Derivatives of Di‐ O ‐octanoylglycerol and mono‐ O ‐octylglycerol as modulators of protein kinase C and diacylglycerol kinase activities

Twelve analogs of 1,2‐di‐ O ‐octanoylglycerol modified at C‐3 and three quaternary N ‐alkyl‐ammonium derivatives of glycerol were synthesized. The compounds were tested in vitro as potential modulators of the calcium activated, phospholipid dependent protein kinase C (PKC) and diacylglycerol (DAG) kinase activities in order to understand the molecular interactions of these enzymes with their natural activators, inhibitors, or substrates. PKC activity was assayed by measuring histone H 1 phosphorylation, and the compounds synthesized were tested either in the presence (inhibitors) or in the absence (activators) of 1,2‐di‐ O ‐octanoyglycerol analogs with the phosphatidylserine/Ca 2+ mixture. DAG kinase activity was measured by the incorporation of phosphate into 1,2‐di‐ O ‐oleoyl‐ sn ‐glycerol in the presence of the various analogs synthesized.
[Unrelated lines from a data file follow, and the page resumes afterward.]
(** X7. The pending-counts extractor of slide 8 returns the None pair
    when none of the requested series labels is a column of the sheet. When
    some label is a column it raises [KeyError] if the week column is
    missing, it raises [AttributeError] if the week label or a requested
    label stands over more than one column, and it returns a block
    otherwise, without any condition on the rows. *)
Theorem X7_slide8_outcome (df : DataFrame) (series_labels : list string)
    (week_column_label : string) :
  ((∀ l, l ∈ series_labels → LStr l ∉ columns df) →
     Main._extract_pending_data_slide8 df series_labels week_column_label = Ok None) ∧
  ((∃ l, l ∈ series_labels ∧ LStr l ∈ columns df) →
     (LStr week_column_label ∉ columns df →
        Main._extract_pending_data_slide8 df series_labels week_column_label
          = Raise KeyError) ∧
     (LStr week_column_label ∈ columns df →
        ((repeated (columns df) (LStr week_column_label) ∨
          ∃ l, l ∈ series_labels ∧ repeated (columns df) (LStr l)) →
           Main._extract_pending_data_slide8 df series_labels week_column_label
             = Raise AttributeError) ∧
        (¬ repeated (columns df) (LStr week_column_label) →
         (∀ l, l ∈ series_labels → ¬ repeated (columns df) (LStr l)) →
           ∃ blk, Main._extract_pending_data_slide8 df series_labels week_column_label
                    = Ok (Some blk)))).
Proof.
  unfold Main._extract_pending_data_slide8. split.
  - intros Hnone. rewrite bool_decide_eq_true_2; [done|].
    apply filter_nil_iff. intros l Hl. by apply Hnone.
  - intros (l & Hl & Hcol). rewrite bool_decide_eq_false_2.
    2:{ intros Hnil. apply (proj1 (filter_nil_iff _ _) Hnil l Hl Hcol). }
    split; [intros Hweek; by rewrite column_values_missing|].
    intros Hweek. split.
    + destruct (decide (repeated (columns df) (LStr week_column_label)))
        as [Hrep|Hone]; [intros _; by rewrite column_values_repeated|].
      intros [Hrep | (l' & Hl' & Hrep)]; [done|].
      destruct (column_values_label (columns df) (Pandas.tail4 df)
                  (LStr week_column_label) Hweek Hone) as (pw & _ & ->).
      cbn [mbind result_bind].
      rewrite (slide8_entries_repeated df (Pandas.tail4 df) _ l'); [done | | | done].
      * by intros l0 [? _]%list_elem_of_filter.
      * apply list_elem_of_filter. split; [|done].
        destruct (decide (LStr l' ∈ columns df)) as [?|Hno]; [done|].
        apply filter_eq_nil_iff in Hno. unfold repeated in Hrep.
        rewrite Hno in Hrep. simpl in Hrep. lia.
    + intros Hone Hall.
      destruct (column_values_label (columns df) (Pandas.tail4 df)
                  (LStr week_column_label) Hweek Hone) as (pw & _ & ->).
      cbn [mbind result_bind]. rewrite slide8_entries.
      * cbn. eauto.
      * intros l' [? Hl']%list_elem_of_filter. split; [done|]. by apply Hall.
Qed.

Lemma X7_slide8_outcome_witness :
  (∃ l, l ∈ ["Pending INCs"; "Pending RITMs"] ∧ LStr l ∈ columns sample_pending) ∧
  (LStr "Week" ∉ columns sample_pending) ∧
  Main._extract_pending_data_slide8 sample_pending ["Pending INCs"; "Pending RITMs"]
    "Week" = Raise KeyError ∧
  repeated (columns sample_pending_repeated) (LStr "Pending INCs") ∧
  Main._extract_pending_data_slide8 sample_pending_repeated
    ["Pending INCs"; "Pending RITMs"] "Week #" = Raise AttributeError.
Proof.
  assert (Hsome : ∃ l, l ∈ ["Pending INCs"; "Pending RITMs"]
                       ∧ LStr l ∈ columns sample_pending).
  { exists "Pending INCs". split; apply (bool_decide_unpack _); vm_compute; exact I. }
  assert (Hweek : LStr "Week" ∉ columns sample_pending)
    by (apply (bool_decide_unpack _); vm_compute; exact I).
  assert (Hin : "Pending INCs" ∈ ["Pending INCs"; "Pending RITMs"])
    by (apply (bool_decide_unpack _); vm_compute; exact I).
  assert (Hrep : repeated (columns sample_pending_repeated) (LStr "Pending INCs"))
    by (apply (bool_decide_unpack _); vm_compute; exact I).
  split; [exact Hsome|]. split; [exact Hweek|]. split.
  - destruct (X7_slide8_outcome sample_pending ["Pending INCs"; "Pending RITMs"] "Week")
      as [_ Hsome'].
    destruct (Hsome' Hsome) as [Hraise _]. exact (Hraise Hweek).
  - split; [exact Hrep|].
    destruct (X7_slide8_outcome sample_pending_repeated
                ["Pending INCs"; "Pending RITMs"] "Week #") as [_ Hsome'].
    destruct Hsome' as [_ Hweek'].
    { exists "Pending INCs". split; [exact Hin|].
      apply (bool_decide_unpack _). vm_compute. exact I. }
    destruct Hweek' as [Hattr _].
    { apply (bool_decide_unpack _). vm_compute. exact I. }
    apply Hattr. right. exists "Pending INCs". split; [exact Hin | exact Hrep].
Defined.

(** X8. When the slide-8 extractor returns a block, the categories are the
    texts of the week column in the last four rows of the sheet (all rows
    when there are fewer), every requested label that is a column has that
    column's cells of the same rows as its series, and the series names are
    exactly those labels, each once. *)
Theorem X8_slide8_block_content (df : DataFrame) (series_labels : list string)
    (week_column_label : string) categories data_dict :
  Main._extract_pending_data_slide8 df series_labels week_column_label
    = Ok (Some (categories, data_dict)) →
  (∃ pw, Pandas.col_pos (columns df) (LStr week_column_label) = Some pw ∧
         categories = str <$> column_at pw (Py.last4 (rows df))) ∧
  length categories = Nat.min 4 (length (rows df)) ∧
  (∀ l, l ∈ series_labels → LStr l ∈ columns df →
     ∃ p, Pandas.col_pos (columns df) (LStr l) = Some p ∧
          dict_get data_dict l = Some (column_at p (Py.last4 (rows df)))) ∧
  (∀ l, l ∈ data_dict.*1 ↔ l ∈ series_labels ∧ LStr l ∈ columns df) ∧
  NoDup data_dict.*1.
Proof.
  intros H. unfold Main._extract_pending_data_slide8 in H.
  case_bool_decide as Hvalid; [done|].
  bind_inv H. bind_inv H. injection H as <- <-.
  apply slide8_entries_inv in Ha0 as ->.
  apply column_values_inv in Ha as (pw & Hpw & _ & ->). unfold Pandas.tail4.
  split; [by exists pw|].
  split.
  { unfold column_at, Py.last4. rewrite !length_fmap, length_drop. lia. }
  split.
  { intros l Hl Hcol. destruct (col_pos_is_Some _ _ Hcol) as [p Hp].
    exists p. split; [done|].
    rewrite (dict_get_dict_of_fun
               (fun l => column_at (default 0%nat (Pandas.col_pos (columns df) (LStr l)))
                           (Py.last4 (rows df)))).
    rewrite decide_True by (by apply list_elem_of_filter). by rewrite Hp. }
  split; [|apply dict_of_NoDup].
  intros l.
  assert (Hiff : l ∈ series_labels ∧ LStr l ∈ columns df
                 ↔ l ∈ filter (fun l => LStr l ∈ columns df) series_labels).
  { rewrite list_elem_of_filter. split; intros [? ?]; done. }
  rewrite Hiff. clear Hiff.
  destruct (decide (l ∈ filter (fun l => LStr l ∈ columns df) series_labels))
    as [Hin|Hnin].
  - split; [done|]. intros _.
    destruct (decide (l ∈ (dict_of ((fun l =>
        (l, column_at (default 0%nat (Pandas.col_pos (columns df) (LStr l)))
              (Py.last4 (rows df)))) <$>
        filter (fun l => LStr l ∈ columns df) series_labels)).*1)) as [?|Hno]; [done|].
    apply dict_get_None in Hno. rewrite dict_get_dict_of_fun, decide_True in Hno; done.
  - split; [|done]. intros Hkey. exfalso.
    assert (Hnone : dict_get (dict_of ((fun l =>
        (l, column_at (default 0%nat (Pandas.col_pos (columns df) (LStr l)))
              (Py.last4 (rows df)))) <$>
        filter (fun l => LStr l ∈ columns df) series_labels)) l = None).
    { rewrite dict_get_dict_of_fun. by rewrite decide_False. }
    apply dict_get_None in Hnone. done.
Qed.

Lemma X8_slide8_block_content_witness :
  Main._extract_pending_data_slide8 sample_pending
    ["Pending INCs"; "INCs Resolved"; "Total INCs Created"] "Week #"
  = Ok (Some (["22"; "23"; "24"; "25"],
              [("Pending INCs", [CInt 6; CInt 7; CInt 8; CInt 9]);
               ("INCs Resolved", [CInt 60; CInt 70; CInt 80; CInt 90])])) ∧
  length ["22"; "23"; "24"; "25"] = Nat.min 4 (length (rows sample_pending)).
Proof.
  assert (Hrun : Main._extract_pending_data_slide8 sample_pending
    ["Pending INCs"; "INCs Resolved"; "Total INCs Created"] "Week #"
    = Ok (Some (["22"; "23"; "24"; "25"],
                [("Pending INCs", [CInt 6; CInt 7; CInt 8; CInt 9]);
                 ("INCs Resolved", [CInt 60; CInt 70; CInt 80; CInt 90])])))
    by (vm_compute; reflexivity).
  split; [exact Hrun|].
  by destruct (X8_slide8_block_content _ _ _ _ _ Hrun) as (_ & Hlen & _).
Defined.

(** ** The blocks of slides 7 and 9: the right columns and rows *)

Lemma last4_fmap {A B} (f : A → B) (l : list A) :
  Py.last4 (f <$> l) = f <$> Py.last4 l.
Proof. unfold Py.last4. by rewrite fmap_drop, length_fmap. Qed.

Lemma find_data_row_loop_found label_text rs i k :
  0 ≤ i → find_data_row_loop i rs label_text = Ok k → i ≤ k →
  ∃ row, rs !! Z.to_nat (k - i) = Some row ∧ row_matches label_text row = true.
Proof.
  revert i. induction rs as [|r rs IH]; intros i Hi; simpl.
  - intros [= <-]. lia.
  - intros H Hle. bind_inv H. destruct r as [|c r]; [done|]. injection Ha as <-.
    destruct (label_in_cell label_text c) eqn:Hc.
    + injection H as <-. replace (i - i) with 0 by lia. exists (c :: r).
      split; [done|]. unfold row_matches. simpl. done.
    + pose proof (find_data_row_loop_range _ _ _ _ H) as [-> | Hk]; [lia|].
      assert (Hi' : 0 ≤ i + 1) by lia.
      destruct (IH (i + 1) Hi' H Hk) as (row & Hrow & Hm). exists row. split; [|done].
      replace (Z.to_nat (k - i)) with (S (Z.to_nat (k - (i + 1)))) by lia. done.
Qed.

(** A row in which the label was found has a first cell, so the frame has a
    first column. *)
Lemma found_row df label_text i :
  wf df → Main._find_data_row df label_text = Ok i → i ≠ -1 →
  0 ≤ i ∧ columns df ≠ [] ∧ ∃ row, rows df !! Z.to_nat i = Some row.
Proof.
  intros [_ Hlen] Hfind Hi. unfold Main._find_data_row in Hfind.
  pose proof (find_data_row_loop_range _ _ _ _ Hfind) as [-> | Hle]; [done|].
  destruct (find_data_row_loop_found label_text (rows df) 0 i (Z.le_refl 0) Hfind Hle)
    as (row & Hrow & Hm).
  rewrite Z.sub_0_r in Hrow. split; [done|]. split; [|eauto].
  rewrite Forall_forall in Hlen.
  specialize (Hlen row (list_elem_of_lookup_2 _ _ _ Hrow)).
  intros Hcols. rewrite Hcols in Hlen. destruct row; [|done].
  unfold row_matches in Hm. done.
Qed.

Lemma iloc_rows_col0_block df a n :
  columns df ≠ [] → 0 ≤ a → 0 ≤ n →
  Pandas.iloc_rows_col0 df a (a + n)
  = Ok (column_at 0 (take (Z.to_nat n) (drop (Z.to_nat a) (rows df)))).
Proof.
  intros Hcols Ha Hn. unfold Pandas.iloc_rows_col0, Pandas.iloc_rows.
  destruct (columns df); [done|]. rewrite slice_take_drop by done.
  f_equal. unfold column_at. apply list_fmap_ext. intros _ r _.
  by rewrite head_lookup.
Qed.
In regard to PKC activity, the assays revealed that 1,2‐di‐ O ‐octanoylglycerol analogs are inactive when modified at C‐3 with groups which do not permit hydrogen bonding. Under our conditions, di‐ O ‐octanoylthioglycerol, which has been reported as inactive, was able to activate PKC in the presence of phosphatidylserine. It has been shown to give a synergistic activation with diacylglycerol and had no affinity for the phorbol ester receptor binding site, suggesting that O ‐octanoylthioglycerol interacts with the enzyme at a different site from the phorbol ester receptor binding site. PKC and DAG kinase activities are inhibited by N ‐alkyl‐ammonium compounds (IC 50 24 μM) only when either two 8‐carbon alkyl or acyl chains are present at the 1‐ and 2‐positions of the glycerol backbone. The fact that these compounds have a strong effect on the binding of [ 3 H]phorbol 12,13‐dibutyrate to protein kinase C, and also inhibit DAG kinase, may suggest binding to the DAG site of the regulatory domain of PKC.